The Maritime Museum of B.C. has expanded its mandate from seafaring history

Tatiana Robinson

Tatiana Robinson

In launching its biggest exhibit to date, the Maritime Museum of B.C. has expanded its mandate from seafaring history to include ocean exploration.

Its move to showcase cutting-edge ocean science comes at a good time for both the museum and its exhibit partner.

The museum is keen for a higher profile after recently announcing its intention to pursue a more prominent location on the Inner Harbour. Its partner, Ocean Networks Canada, is also keen to raise its public profile for its world-class underwater observation stations. Called VENUS and NEPTUNE, these systems are located off of Vancouver Island, and employ 800 kilometres of fibre optic cable which brings power and internet access to the depths.

“Everything we do sits on the bottom of the ocean, so it poses a bit of a problem,” said Rick Searle of Ocean Networks Canada. “People say, ‘wow, we hear you’ve got this fantastic facility, can we come tour it?’”
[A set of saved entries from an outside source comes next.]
(* ===== verification/ColumnRecover.v ===== *)
(** * Recovering a hash column

    After a crash the tables and the index are what the process left of them,
    and the log still has the records that were enacted and those that were
    not. Opening the column again and replaying all of them gives a column that
    represents what the old one did with the entries of the pending records in
    the overlays (src/src/column.rs, src/src/table.rs). *)

From S2P Require Import Prelude.
From S2P Require Import Bytes.
From S2P Require Import Ids.
From S2P Require Import File.
From S2P Require Import Log.
From S2P Require Import LogProofs.
From S2P Require Import LogState.
From S2P Require Import LogReplay.
From S2P Require Import LogPending.
From S2P Require Import Table.
From S2P Require Import TableSpec.
From S2P Require Import TableRefine.
From S2P Require Import TableStore.
From S2P Require Import TableEnact.
From S2P Require Import Index.
From S2P Require Import IndexProofs.
From S2P Require Import IndexEnact.
From S2P Require Import Compress.
From S2P Require Import Stats.
From S2P Require Import Options.
From S2P Require Import Column.
From S2P Require Import HashColumn.
From S2P Require Import ColumnTables.
From S2P Require Import ColumnLinks.
From S2P Require Import ColumnProofs.
From S2P Require Import ColumnMap.
From S2P Require Import ColumnEnact.
From S2P Require Import ColumnPending.
From S2P Require Import ColumnSession.
From S2P Require Import ColumnOpen.
From stdpp Require Import options.
#[local] Set Default Proof Using "Type*".

(** * Validating the entries of a record

    When the log is replayed, [DbInner::enact_logs] (src/src/db.rs) validates a
    record before it enacts it. The entries that the columns wrote pass: the
    columns read them from the log and stay as they are. On a torn record the
    validation fails, and the columns stay as they are too. *)

Section Validate.
Context `{!Uninit}.
Implicit Types (c : HashColumn) (r : LogReader).

(** ** The index *)

Lemma skip_entries_spec ch l : ∀ r rest, is_chunk ch → Forall (fun i => i < CHUNK_ENTRIES)%nat l →
  is_u64 (read_bytes r) → reader_at r (concat (chunk_entry ch <$> l)) rest →
  ∃ r', skip_entries l r = (Ok tt, r') ∧ advanced (concat (chunk_entry ch <$> l)) r r'.
Proof.
  induction l as [|i l IH]; intros r rest Hc Hl Hu Hr; cbn [skip_entries].
  { exists r. split; [done|by apply advanced_nil]. }
  apply Forall_cons in Hl as [Hi Hl]. cbn [fmap list_fmap concat] in *. rewrite reader_at_split in Hr.
  destruct (reader_read r (chunk_entry ch i) _ ENTRY_BYTES Hr) as (r1 & E1 & Ha1); [by rewrite length_chunk_entry|].
  pose proof (advanced_at _ _ _ _ Hr Ha1) as Hr1. rewrite <- reader_at_split, app_nil_l in Hr1.
  erewrite ST_bind_Ok by exact E1.
  destruct (IH r1 rest Hc Hl (advanced_u64 _ _ _ Ha1) Hr1) as (r' & E & Ha).
  exists r'. split; [exact E|by eapply advanced_trans].
Qed.

Lemma validate_index_plan_ok t n mask ch r rest : bits_ok (bits t) → 0 ≤ n < IndexTableId.total_chunks (it_id t) →
  is_chunk ch → is_u64 mask → reader_at r (entry_payload (EIndex (it_id t) n mask ch)) rest →
  ∃ r', validate_index_plan t n r = (Ok tt, r') ∧ advanced (entry_payload (EIndex (it_id t) n mask ch)) r r'.
Proof.
  intros Hb Hn Hc Hm Hr. unfold validate_index_plan.
  assert (Hte : IndexTableId.total_entries (it_id t) = 2 ^ bits t * 64).
  { unfold IndexTableId.total_entries. rewrite total_chunks_pow by done. apply wrap64_small. unfold is_u64, bits_ok in *.
    change (Z.of_nat CHUNK_ENTRIES) with 64. change (2 ^ 64) with (2 ^ 58 * 64).
    pose proof (Z.pow_le_mono_r 2 (bits t) 57). nia. }
  rewrite total_chunks_pow in Hn by done. rewrite Hte. destruct (Z.leb_spec (2 ^ bits t * 64) n) as [?|_]; [lia|].
  unfold skip_index_plan. cbn [entry_payload] in *. rewrite reader_at_split in Hr.
  destruct (reader_read r (le_encode 8 mask) _ 8 Hr) as (r1 & E1 & Ha1); [by rewrite length_le_encode|].
  pose proof (advanced_at _ _ _ _ Hr Ha1) as Hr1. rewrite <- reader_at_split, app_nil_l in Hr1.
  erewrite ST_bind_Ok by exact E1. rewrite le_decode_encode_small by exact Hm.
  destruct (skip_entries_spec ch (mask_entries mask) r1 rest Hc) as (r' & E & Ha); [|by eapply advanced_u64|exact Hr1|].
  { apply Forall_forall. intros j Hj. by apply mask_entries_elem in Hj as [? _]. }
  exists r'. split; [exact E|by eapply advanced_trans].
Qed.

(** ** The entries *)

Lemma validate_entry c0 dn c e r rest : column_wf c0 → bits_ok (bits (hc_index c0)) → col_enacted c0 dn c →
  entry_fits c0 e → reader_at r (entry_payload e) rest →
  ∃ r', column_validate_plan (entry_action e) (c, r) = (Ok tt, (c, r')) ∧ advanced (entry_payload e) r r'.
Proof.
  intros [Hwf _] Hb Hen Hfit Hr. unfold column_validate_plan. destruct e as [id n mask ch|id n d|id]; [| |done].
  - destruct Hfit as (-> & Hch & Hm & Hn). cbn [column_validate_plan_from entry_action].
    erewrite ST_bind_Ok by done. erewrite ST_bind_Ok by done. cbv beta iota.
    pose proof (cn_index _ _ _ Hen) as Hid. rewrite decide_True by done. unfold validate_index.
    destruct (validate_index_plan_ok (hc_index c) n mask ch r rest) as (r' & E & Ha); rewrite ?Hid; try done.
    { unfold bits. by rewrite Hid. }
    exists r'. rewrite E. split; [done|]. by rewrite Hid in Ha.
  - destruct Hfit as (i & t0 & Hi & <- & Hn & Hlog). destruct (Hwf i t0 Hi) as (Hwt & Htier & _).
    destruct (cn_tables _ _ _ Hen _ _ Hi) as (t & Ht & [[f ->] _ _ _ _]). cbn [column_validate_plan_from entry_action].
    erewrite ST_bind_Ok by done. erewrite ST_bind_Ok by done. cbv beta iota.
    unfold on_value. rewrite Htier, Ht. unfold Table.validate_plan.
    destruct (read_logged_spec (set_vt_file f t0) r n d rest) as (r' & E & Ha); [by destruct Hwt|done|exact Hr|].
    exists r'. erewrite ST_bind_Ok by exact E. cbn. rewrite list_insert_id by done. split; [by destruct c|done].
Qed.

(** ** Entries of a torn record *)

Lemma cut_safe_skip l s : cut_safe (run_reader (skip_entries l)) (s : HashColumn).
Proof.
  induction l as [|i l IH]; cbn [skip_entries]; [apply cut_safe_ret|].
  apply cut_safe_reader_bind; [apply cut_safe_read|]. by intros _.
Qed.

Lemma cut_safe_validate_index t n s : cut_safe (run_reader (validate_index_plan t n)) (s : HashColumn).
Proof.
  unfold validate_index_plan. destruct (_ <=? n); [by apply cut_safe_err|]. unfold skip_index_plan.
  apply cut_safe_reader_bind; [apply cut_safe_read|]. intros buf. apply cut_safe_skip.
Qed.

Lemma cut_safe_read_logged n (t : ValueTable) : cut_safe (read_logged n) t.
Proof.
  assert (Hfrom : ∀ k, cut_safe (from_log k) t) by (intros k; apply (cut_safe_read k)).
  unfold read_logged. apply (cut_safe_state (fun t => _)). apply cut_safe_if; [apply Hfrom|].
  apply cut_safe_bind; [apply Hfrom|]. intros head. cbv zeta.
  apply cut_safe_if; [apply cut_safe_bind; [apply Hfrom|intros; apply cut_safe_ret]|].
  apply cut_safe_if; [apply cut_safe_bind; [apply Hfrom|intros; apply cut_safe_ret]|].
  apply cut_safe_bind; [apply cut_safe_lift|]. intros [[len ?] ?].
  apply cut_safe_bind; [apply cut_safe_lift|]. intros _.
  apply cut_safe_bind; [apply Hfrom|]. intros. apply cut_safe_ret.
Qed.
This partnership with the museum provides just that public face, he said. The exhibit, which launched Jan. 12 and runs through August is called What Lies Beneath.

The ocean covers 72 per cent of the earth but less than five per cent of it has been explored, Searle said.

Through a number of censors, cameras, hydrophones and robotic arms, VENUS and NEPTUNE are able to track water salinity, pressure, oxygen and other factors in real time. The purpose is to better understand the ocean, such as whether dead zones, or oxygen deprived zones, are man made or natural.

Oceans are endangered by many different threats, Searle said. “What we need to be focused on is how can we turn this situation around?”

Science is incredibly important, but it must be translated to the general public and to inform public policy, he said.

The exhibit attempts to do more than highlight these research projects, however. It also presents the history of ocean exploration, starting with a reed for breathing below the water’s surface and ending with remotely operated vehicles on the bottom of the ocean.

For viewing is a recovered early dive suit and an Aqua-Lung, the first free-swimming breathing set from the mid nineteenth century.

What we can learn from the past is “that spirit of exploration, wanting to learn about an environment, which as humans were not particularly well suited to stay under water,” said acting curator Tatiana Robinson. “They show the stepping stones to where we are now.”


Mark your calendar

The following lectures take place at the Maritime Museum of B.C. at 28 Bastion Square:

Exploring the Ocean Frontier: We have much to learn. Jan. 25, 7-9 p.m.

Artificial reefs: Paradise or pollution. Feb. 22, 7-9 p.m.